Say what you like about his music, but Karl Jenkins is a phenomenon. From 1970s jazz-rock to advertising jingles and large-scale choral works, he is now, as his publicity trills, ‘the most performed living composer in the world.’

To an extent Jenkins’ latest magnus opus, The Peacemakers, follows on from The Armed Man, which is not very far. Like the earlier piece, it is driven by pacifist sentiments and draws on a polyglot text from many sources. It is also far too long.

There are some attractive moments – sweet songs involving children, like ‘I offer you peace’ and ‘Evening Prayer’, exotic percussion and solos that enliven an otherwise dull score – although they don’t add up to much. Rather than progression and development, the seventeen movements are constructed from one or two musical ideas that alternate between loud and soft, slow and fast(ish), and are often tiresomely repetitive.

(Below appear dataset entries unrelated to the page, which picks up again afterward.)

Lemma residual_spec (alloc : list (Apa.BreakdownRow * float * bool)) (rem : Q) :
  (forall e, In e alloc -> snd e = true -> alloc_of e = Some 0) ->
  exists final,
    Apa.allocate_residual (alloc, Some rem) = Ret final
    /\ map row_of final = map row_of alloc
    /\ series_sum (map alloc_of final)
       == series_sum (map alloc_of alloc)
          + (if Qltb 0 rem
                && Qltb 0 (Apa.masked_capacity Apa.is_unmatched alloc)
             then rem else 0).
Proof.
  intros Hz. unfold Apa.allocate_residual. cbn [flt].
  destruct (Qltb 0 rem) eqn:Er; cbn [andb];
    [|exists alloc; split; [reflexivity|split; [reflexivity|ring]]].
  destruct (Qltb 0 (Apa.masked_capacity Apa.is_unmatched alloc)) eqn:Ec.
  - rewrite (masked_capacity_pos_any _ _ Ec).
    pose proof (proj1 (Qltb_lt _ _) Ec) as Hpos.
    rewrite (checked_fdiv_pos _ _ Hpos). cbn [bind].
    eexists. split; [reflexivity|]. split.
    + rewrite map_map. apply map_ext. intros e.
      destruct (Apa.is_unmatched e); reflexivity.
    + rewrite (series_sum_overwrite Apa.is_unmatched
                 (rem / Apa.masked_capacity Apa.is_unmatched alloc)).
      * field. intros E. rewrite E in Hpos. exact (Qlt_irrefl _ Hpos).
      * intros e. destruct (Apa.is_unmatched e); reflexivity.
      * exact Hz.
  - destruct (existsb Apa.is_unmatched alloc);
      exists alloc; (split; [reflexivity|split; [reflexivity|ring]]).
Qed.

Lemma unmatched_capacity_unassigned (breakdown : list Apa.BreakdownRow)
  (applied : list (string * Q))
  (alloc' : list (Apa.BreakdownRow * float * bool)) :
  let init := map (fun b => (b, Some 0, true)) breakdown in
  map row_of alloc' = map row_of init ->
  map snd alloc'
  = map (fun e => negb (has_sub_target applied (row_of e)) && snd e) init ->
  Apa.masked_capacity Apa.is_unmatched alloc'
  = unassigned_capacity breakdown applied.
Proof.
  intros init Hrow Hmask. unfold Apa.masked_capacity, unassigned_capacity.
  f_equal. change (filter Apa.is_unmatched alloc') with (filter snd alloc').
  rewrite (map_filter_aligned
             (fun x : Apa.BreakdownRow * float => Apa.b_capacity_mt (fst x))
             (fun x => negb (has_sub_target applied (fst x))) alloc' init).
  - subst init. clear. induction breakdown as [|b l IH]; [reflexivity|].
    cbn [map filter fst snd]. rewrite andb_true_r.
    destruct (negb (has_sub_target applied b)); cbn [map fst]; rewrite IH;
      reflexivity.
  - change (map (fun e => Apa.b_capacity_mt (row_of e)) alloc'
            = map (fun e => Apa.b_capacity_mt (row_of e)) init).
    rewrite <- !(map_map row_of Apa.b_capacity_mt). rewrite Hrow. reflexivity.
  - exact Hmask.
Qed.
(** The [metadata] dictionary that [create_chunks] attaches to a chunk. *)
Record chunk_metadata : Type := {
  section_level : Z;
  page_range : string;
  chunk_index : nat
}.

Record ContentChunk (F : pyfloat) : Type := {
  chunk_id : string;
  rulebook : string;
  system : string;
  content_type : string;
  chunk_title : string;
  chunk_content : string;
  page_number : Z;
  section_path : list string;
  embedding : list F;
  metadata : chunk_metadata;
  tables : option (list Table)
}.

Arguments chunk_id {F} _.
Arguments rulebook {F} _.
Arguments system {F} _.
Arguments content_type {F} _.
Arguments chunk_title {F} _.
Arguments chunk_content {F} _.
Arguments page_number {F} _.
Arguments section_path {F} _.
Arguments embedding {F} _.
Arguments metadata {F} _.
Arguments tables {F} _.

Record SearchResult (F : pyfloat) : Type := {
  content_chunk : ContentChunk F;
  relevance_score : F;
  match_type : string
}.

Arguments content_chunk {F} _.
Arguments relevance_score {F} _.
Arguments match_type {F} _.

(** ** pdf_parser/pdf_parser.py *)

(** One entry of the outline, as [_extract_toc] builds it: the page is
    [None] when the outline item does not resolve to a page object. *)
Record toc_entry : Type := {
  toc_title : string;
  toc_page : option Z;
  toc_level : Z
}.

Record page_data : Type := {
  page_num : Z;
  page_text : string;
  page_tables : list Table
}.

Record extracted_data : Type := {
  pages : list page_data;
  toc : list toc_entry;
  total_pages : Z
}.

(** [_extract_section_content]: the texts of the pages in
    [start_page..end_page] that are not empty, joined by a newline. *)
Definition _extract_section_content (pages : list page_data)
    (start_page end_page : Z) (section_title : string) : string :=
  let content_lines :=
    flat_map (fun page =>
      if (start_page <=? page_num page) && (page_num page <=? end_page)
      then (if str_truthy (page_text page) then [page_text page] else [])
      else []) pages in
  str_join (String newline EmptyString) content_lines.

(** The end page that [identify_sections] gives to an outline entry, from
    the entries that follow it ([toc[i+1:]]): only the entry right after it
    is looked at.  Subtracting from a page that is [None] is a TypeError. *)
Definition toc_end_page (total : Z) (section_level : Z)
    (later : list toc_entry) : exc Z :=
  match later with
  | next_entry :: _ =>
      if toc_level next_entry <=? section_level
      then match toc_page next_entry with
           | Some p => Ok (p - 1)
           | None => Raise TypeError
           end
      else Ok total
  | [] => Ok total
  end.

Instead of being uplifted, perhaps even challenged, we are mollified by pleasant-sounding tunes with nowhere to go.

Full marks, though, to the performers – Côr Caerdydd, a well-balanced SATB choir based in Cardiff (from whose ranks emerged the fine mezzo-soprano soloist Rhiann Williams); our own Lichfield Cathedral Young Voices, who displayed both beauty of tone and endurance; the excellent Manchester Concert Orchestra, with its sonorous strings, effulgent brass, and four distinctive soloists for extra instrumental gloss – and Jenkins himself, who conducted throughout the 79 minutes without raising a sweat.

Was it worth the effort? The ecstatic audience obviously thought so. And does The Peacemakers express genuine personal beliefs, or just milk a successful formula? I suspect a bit of both.